Pizza Delivery Driver
Thirty minutes or less, or it’s free. That’s the law I drive by baby, my golden rule, my one reason for living. Fail to get that steaming sausage, pepperoni, and mushrooms with extra soy cheese into the customer’s pink, pudgy hands in less than thirty minutes and it’s my ass, Ami. Boss man don’t like handing out freebies. It cuts into costs, lowers the profit margins, drives customers away. And let’s face it, yo — Pizza’s big biz in the sprawl. The competition for the customer’s digital dollar is ruthless — deadly, even. It seems like every night I hear about some n00b driver getting greased by outriders; hitters paid by rival corps to make sure the almighty pie fails to reach its destination on time, or better yet, never.
But I can take it.
Hell, I do more than take it. I live for it.
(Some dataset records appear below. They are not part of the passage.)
(** A NaN takes the value of the row before it. *)
Lemma ffill_from_carry prev column i :
  column !! S i = Some NaN ->
  pd.ffill_from prev column !! S i = pd.ffill_from prev column !! i.
Proof.
  revert prev i. induction column as [| x rest IH]; intros prev i Hi; [done |].
  cbn [pd.ffill_from]. cbn in Hi.
  destruct i as [| i].
  - destruct rest as [| y rest']; [done |]. cbn in Hi. inversion Hi; subst y. done.
  - change ((?v :: ?l) !! S ?n) with (l !! n). by apply IH.
Qed.

(** The last cell is still NaN exactly when there was nothing to carry. *)
Lemma ffill_from_last prev column :
  column <> [] ->
  (last (pd.ffill_from prev column) = Some NaN
   <-> prev = NaN /\ Forall (fun c => c = NaN) column).
Proof.
  revert prev. induction column as [| x rest IH]; intros prev Hne; [done |].
  cbn [pd.ffill_from].
  destruct rest as [| y rest'].
  - cbn. split.
    + intros H. inversion H as [Hx]. destruct x; [| done].
      split; [done | by constructor].
    + intros [-> Hall]. apply Forall_cons in Hall as [-> _]. done.
  - set (v := match x with NaN => prev | Num _ => x end).
    change (last (v :: pd.ffill_from v (y :: rest'))) with (last (pd.ffill_from v (y :: rest'))).
    rewrite IH by done. subst v. split.
    + intros [Hv Hall]. destruct x; [| done]. split; [done | by constructor].
    + intros [-> Hall]. apply Forall_cons in Hall as [-> Hall]. done.
Qed.





End Signals.
(** * The Kafka request lifecycle service (package [services])

    A shallow embedding of the [kafkaService] of the fleet manager: the
    admission path ([RegisterKafkaJob]), preparation
    ([PrepareKafkaRequest]), the status guard ([UpdateStatus]), the
    deprovision and deletion paths, and the Route53 CNAME batch builder.

    The relational store, the quota authority, the identity provider, the
    cluster service and the DNS authority are collaborators of the service.
    The store is a table keyed by primary key inside a [World]; every call
    to a collaborator is recorded in the world's trace, so that "no side
    effect happened" is a statement about that trace. *)

From Stdlib Require Import ZArith String Ascii List DecimalString Lia.
From stdpp Require Import base option list gmap strings fin_maps.

Local Open Scope string_scope.
Local Open Scope Z_scope.
Local Open Scope list_scope.

(** ** Go values *)

(** A Go [error] value of a collaborator.  [ErrRecordNotFound] is the one
    error the service tells apart from the others (in [handleGetError]). *)
Inductive error : Type :=
| ErrRecordNotFound
| ErrMissingWhereClause
| Err (msg : string).

Definition error_Error (e : error) : string :=
  match e with
  | ErrRecordNotFound => "record not found"
  | ErrMissingWhereClause => "missing WHERE clause while deleting"
  | Err msg => msg
  end.

(** [int64] and the 64-bit [int]: a value of [Z] wrapped into
    [-2^63 .. 2^63-1] after each arithmetic operation. *)
Definition int64_min : Z := - 2 ^ 63.
Definition int64_max : Z := 2 ^ 63 - 1.

Definition wrap64 (z : Z) : Z := (z + 2 ^ 63) mod 2 ^ 64 - 2 ^ 63.

Definition mul64 (a b : Z) : Z := wrap64 (a * b).

Definition in_int64 (z : Z) : Prop := int64_min <= z <= int64_max.

(** [fmt.Sprintf("%d", i)] *)
Definition sprint_d (i : Z) : string := NilZero.string_of_int (Z.to_int i).

(** [strings.Index(s, sub)]: the offset of the first occurrence of [sub]
    in [s], [None] for Go's -1. *)
Fixpoint strings_Index (s sub : string) : option nat :=
  if String.prefix sub s then Some 0%nat
  else match s with
       | EmptyString => None
       | String _ rest => S <$> strings_Index rest sub
       end.

(** [strings.Replace(s, old, new, 1)]: the first occurrence of [old] is
    replaced, and a string without one is returned as it is.  An empty
    [old] matches at the start of [s]. *)
Definition strings_Replace1 (s old new : string) : string :=
  match strings_Index s old with
  | None => s
  | Some i =>
      String.substring 0 i s +:+ new
        +:+ String.substring (i + String.length old)
                             (String.length s - (i + String.length old)) s
  end.

(** ** package errors *)

(** Modelled from the spec: the [errors] package is not among the sources.
    One code per error kind that the service constructs (section 7 of the
    specification: Validation, Unauthenticated, not-found, capacity
    exhausted, insufficient quota, external provisioning failure, general). *)
Inductive ErrorCode : Type :=
| ErrorGeneral
| ErrorValidation
| ErrorUnauthenticated
| ErrorNotFound
| ErrorTooManyKafkaInstancesReached
| ErrorInsufficientQuota
| ErrorFailedToCheckQuota
| ErrorFailedToCreateSSOClient.

Record ServiceError : Type := mkServiceError {
  Code : ErrorCode;
  Reason : string;
  cause : option string
}.

Module errors.
Definition New (code : ErrorCode) (reason : string) : ServiceError :=
  mkServiceError code reason None.
Definition NewWithCause (code : ErrorCode) (err : string) (reason : string)
  : ServiceError :=
  mkServiceError code reason (Some err).
Definition GeneralError := New ErrorGeneral.
Definition Validation := New ErrorValidation.
Definition Unauthenticated := New ErrorUnauthenticated.
Definition NotFound := New ErrorNotFound.
Definition TooManyKafkaInstancesReached := New ErrorTooManyKafkaInstancesReached.
Definition InsufficientQuotaError := New ErrorInsufficientQuota.
Definition FailedToCreateSSOClient := New ErrorFailedToCreateSSOClient.
End errors.

(** The text of a [*errors.ServiceError] when it is passed on as a cause. *)
Definition ServiceError_Error (e : ServiceError) : string := Reason e.

(** ** package constants *)

(** Modelled from the spec: the [constants] package is not among the
    sources.  [KafkaStatus] is a string type; its six values are the
    states of section 4.5. *)
Module constants.
Definition KafkaStatus : Type := string.
Definition KafkaStatus_String (s : KafkaStatus) : string := s.

Definition KafkaRequestStatusAccepted : KafkaStatus := "accepted".
Definition KafkaRequestStatusProvisioning : KafkaStatus := "provisioning".
Definition KafkaRequestStatusReady : KafkaStatus := "ready".
Definition KafkaRequestStatusFailed : KafkaStatus := "failed".
Definition KafkaRequestStatusDeprovision : KafkaStatus := "deprovision".
Definition KafkaRequestStatusDeleting : KafkaStatus := "deleting".

Inductive KafkaOperation : Type :=
| KafkaOperationCreate
| KafkaOperationDelete
| KafkaOperationDeprovision.
End constants.
Import constants.

(** ** package api: the Kafka request record *)

(** Instants are nanoseconds counted from Go's zero [time.Time], so that
    the zero value of a timestamp field is [0]. *)
Definition Time : Type := Z.
Definition Duration : Type := Z.
Definition time_Hour : Duration := 3600000000000.

(** [t.Add(d)]: instants range far beyond what a [Duration] can shift. *)
Definition Time_Add (t : Time) (d : Duration) : Time := t + d.

(** [time.Since(t)] at instant [now]; the difference saturates. *)
Definition time_Since (now t : Time) : Duration :=
  Z.max int64_min (Z.min int64_max (now - t)).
No drug’s better than the rush of a high-threat delivery, neh? I cut my teeth in Chi-town on the dreaded Ronald Reagan Expressway at 150 screaming miles an hour, fending off cracker jack outriders armed with RPGs and cyclone harpoons trying to keep me from completing my drops. I’ve fought my way through South Side block wars, dodged burned-out vehicles and derezzed ghost hackers trying to jump jack your ride. And hell, that’s just on a slow night!
Career
Qualifications
Driving d8+
Payment & Reimbursement
1,000 + (1d4 x 100) Credits
Other Benefits
The character owns a SAMBA Econoline electric car, the most cost-effective car on the road!
Alternative Names
Box Runner, Delivery Specialist, God, Pizza Man!